Town Meeting Warrants – How Specific Do the Articles Need to Be?
The Supreme Judicial Court recently had occasion to review and affirm the adequacy of a Town Meeting Warrant article that the Town itself claimed was misleading such that the vote taken under it should be invalidated.
In Boss v. Town of Leverett, SJC-12780 (April 23, 2020), a retired employee claimed that she was entitled to payment from the Town of 50% of her health insurance premiums for her husband’s coverage. The Town had accepted, by Town Meeting vote and by ballot, M.G.L. c.32B, §9A, which requires the Town to pay half the cost of the health insurance premium that the retiree pays. The Town presented the question of acceptance of the statute via two warrant articles. The first proposed adoption of specific language regarding retirees’ premiums and appropriated money for payment of premiums, and the second contained the ballot question. The Town claimed that the first article, which described the topic to be considered to be whether the Town would pay 50% of an individual health plan premium, misled the voters to such a degree that the vote of acceptance should be invalidated.

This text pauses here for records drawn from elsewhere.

Lemma batches_done_step (threshold : option Z) (i r : Z) :
  0 ≤ r →
  batches_done threshold i (r + 1)
  = if match threshold with Some t => t <=? i | None => false end
    then 1 else 1 + batches_done threshold (i + 1) r.
Proof.
  intros Hr. unfold batches_done. destruct threshold as [t|]; [|lia].
  destruct (Z.leb_spec t i); lia.
Qed.

Lemma batches_done_nonneg (threshold : option Z) (i r : Z) :
  0 ≤ r → 0 ≤ batches_done threshold i r.
Proof. intros Hr. unfold batches_done. destruct threshold; lia. Qed.

Lemma ema_step_run (args : Args) (model_ema : bool) (epoch i : Z) :
  (model_ema = true → model_ema_steps args ≠ 0) →
  outcome (ema_step args model_ema epoch i) = Ok tt
  ∧ processed (trace (ema_step args model_ema epoch i)) = [].
Proof.
  intros Hsteps. unfold ema_step. destruct model_ema; [|done].
  specialize (Hsteps eq_refl). apply Z.eqb_neq in Hsteps. rewrite Hsteps.
  destruct (i mod model_ema_steps args =? 0); [|done].
  destruct (epoch <? lr_warmup_epochs args); done.
Qed.


Lemma evaluate_batches_run (args : Args) (len : Z) (threshold : option Z) :
  (∀ i, epoch_size_reached (val_epoch_size_factor args) i len
        = ([], Ok match threshold with Some t => t <=? i | None => false end)) →
  ∀ (batches : list Z) (i count : Z) (seen : list Z),
    let k := Z.to_nat (batches_done threshold i (Z.of_nat (length batches))) in
    outcome (evaluate_batches args len i batches count seen)
    = Ok (count + foldr Z.add 0 (take k batches), seen ++ take k batches)
    ∧ processed (trace (evaluate_batches args len i batches count seen))
      = seqZ i (batches_done threshold i (Z.of_nat (length batches))).
Proof.
  intros Hreach batches.
  induction batches as [|n rest IH]; intros i count seen k.
  - subst k. simpl. rewrite take_nil, app_nil_r, Z.add_0_r. split; [done|].
    unfold batches_done. destruct threshold; simpl; [|done].
    rewrite Z.min_l by lia. done.
  - cbn [evaluate_batches].
    rewrite bind_emit.
    rewrite (bind_ok _ _ [] _ (Hreach i)).
    subst k.
    replace (Z.of_nat (length (n :: rest))) with (Z.of_nat (length rest) + 1)
      by (simpl length; lia).
    rewrite batches_done_step by lia.
    destruct (match threshold with Some t => t <=? i | None => false end).
    + simpl. rewrite take_0. simpl. rewrite Z.add_0_r. done.
    + destruct (IH (i + 1) (count + n) (seen ++ [n])) as [IHok IHtr].
      pose proof (batches_done_nonneg threshold (i + 1) (Z.of_nat (length rest))
                    (Nat2Z.is_nonneg _)) as Hnn.
      replace (Z.to_nat (1 + batches_done threshold (i + 1) (Z.of_nat (length rest))))
        with (S (Z.to_nat (batches_done threshold (i + 1) (Z.of_nat (length rest)))))
        by lia.
      simpl. split.
      * rewrite IHok. rewrite <- app_assoc. simpl. f_equal. f_equal. lia.
      * rewrite IHtr. rewrite (seqZ_cons i) by lia. f_equal. f_equal; lia.
Qed.





(** *** One epoch of the training loop *)



(** *** File names *)

Lemma string_app_length (s1 s2 : string) :
  String.length (s1 +:+ s2) = (String.length s1 + String.length s2)%nat.
Proof.
  induction s1 as [|c s1 IH]; [done|].
  change (S (String.length (s1 +:+ s2)) = S (String.length s1 + String.length s2)).
  by rewrite IH.
Qed.

Lemma string_app_assoc (s1 s2 s3 : string) :
  (s1 +:+ s2) +:+ s3 = s1 +:+ (s2 +:+ s3).
Proof.
  induction s1 as [|c s1 IH]; [done|].
  change (String c ((s1 +:+ s2) +:+ s3) = String c (s1 +:+ (s2 +:+ s3))).
  by rewrite IH.
Qed.

Lemma string_app_inv_tail (s1 s2 t : string) :
  s1 +:+ t = s2 +:+ t → s1 = s2.
Proof.
  revert s2. induction s1 as [|c s1 IH]; intros [|c' s2] Heq.
  - done.
  - apply (f_equal String.length) in Heq.
    rewrite !string_app_length in Heq. simpl in Heq. lia.
  - apply (f_equal String.length) in Heq.
    rewrite !string_app_length in Heq. simpl in Heq. lia.
  - change (String c (s1 +:+ t) = String c' (s2 +:+ t)) in Heq.
    injection Heq as -> Heq. f_equal. by apply IH.
Qed.

(** Joining a directory with one of the file names of this program puts
    the same prefix before the name. *)
Lemma os_path_join_prefix (dir : string) :
  ∃ pre,
    (∀ rest, os_path_join dir (String "c" rest) = pre +:+ String "c" rest)
    ∧ (∀ rest, os_path_join dir (String "m" rest) = pre +:+ String "m" rest).
Proof.
  destruct dir as [|c0 dir].
  - exists "". split; reflexivity.
  - unfold os_path_join.
    destruct (bool_decide (substring (String.length (String c0 dir) - 1) 1 (String c0 dir)
                           = "/")).
    + exists (String c0 dir). split; reflexivity.
    + exists (String c0 dir +:+ "/").
      split; intros rest; symmetry; apply string_app_assoc.
Qed.




Lemma numbered_checkpoint_inj (args : Args) (e1 e2 : Z) :
  numbered_checkpoint args e1 = numbered_checkpoint args e2 → e1 = e2.
Proof.
  unfold numbered_checkpoint.
  destruct (os_path_join_prefix (output_dir args)) as (pre & Hc & _).
  change ("checkpoint_" +:+ pretty e1 +:+ ".pth")
    with (String "c" ("heckpoint_" +:+ pretty e1 +:+ ".pth")).
  change ("checkpoint_" +:+ pretty e2 +:+ ".pth")
    with (String "c" ("heckpoint_" +:+ pretty e2 +:+ ".pth")).
  rewrite !Hc. intros Heq. apply String.app_inj in Heq.
  injection Heq as Heq. apply String.app_inj in Heq.
  apply string_app_inv_tail in Heq.
  by apply pretty_Z_inj in Heq.
Qed.


(** *** What an epoch writes *)





(** *** The training loop *)




(** *** From [main] to the loop *)








End DriverProperties.

(** * The accuracy that the training loop tracks *)

Section TrackedAccuracy.
Import Train.






End TrackedAccuracy.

The Supreme Judicial Court disagreed and held that the warrant article was sufficient. It outlined the limited reasons for which a Town Meeting vote may be invalidated due to a defect in the warrant: The warrant is misleading; the language of the warrant substantially alters the article’s meaning, or the warrant fails to state sufficiently the nature of the matter to be taken up by the voters. It cited with approval several decisions holding that, under M.G.L. c. 39, §10, warrants are sufficient if “‘they indicate with substantial certainty the nature of the business to be acted on.’” Id., quoting Coffin v. Lawrence, 143 Mass. 110, 112 (1886). The Court also quoted Burlington v. Dunn, 318 Mass. 216, 219, cert. denied, 326 U.S. 739 (1945) (“[G.L. c.39, §10] does not require that the warrant contain an accurate forecast of the precise action which the meeting will take upon [announced] subjects”). The Court found that the Town provided no evidence that the voters had not clearly understood what they were voting on, and noted that the voters approved at the ballot the exact acceptance language required by the statute.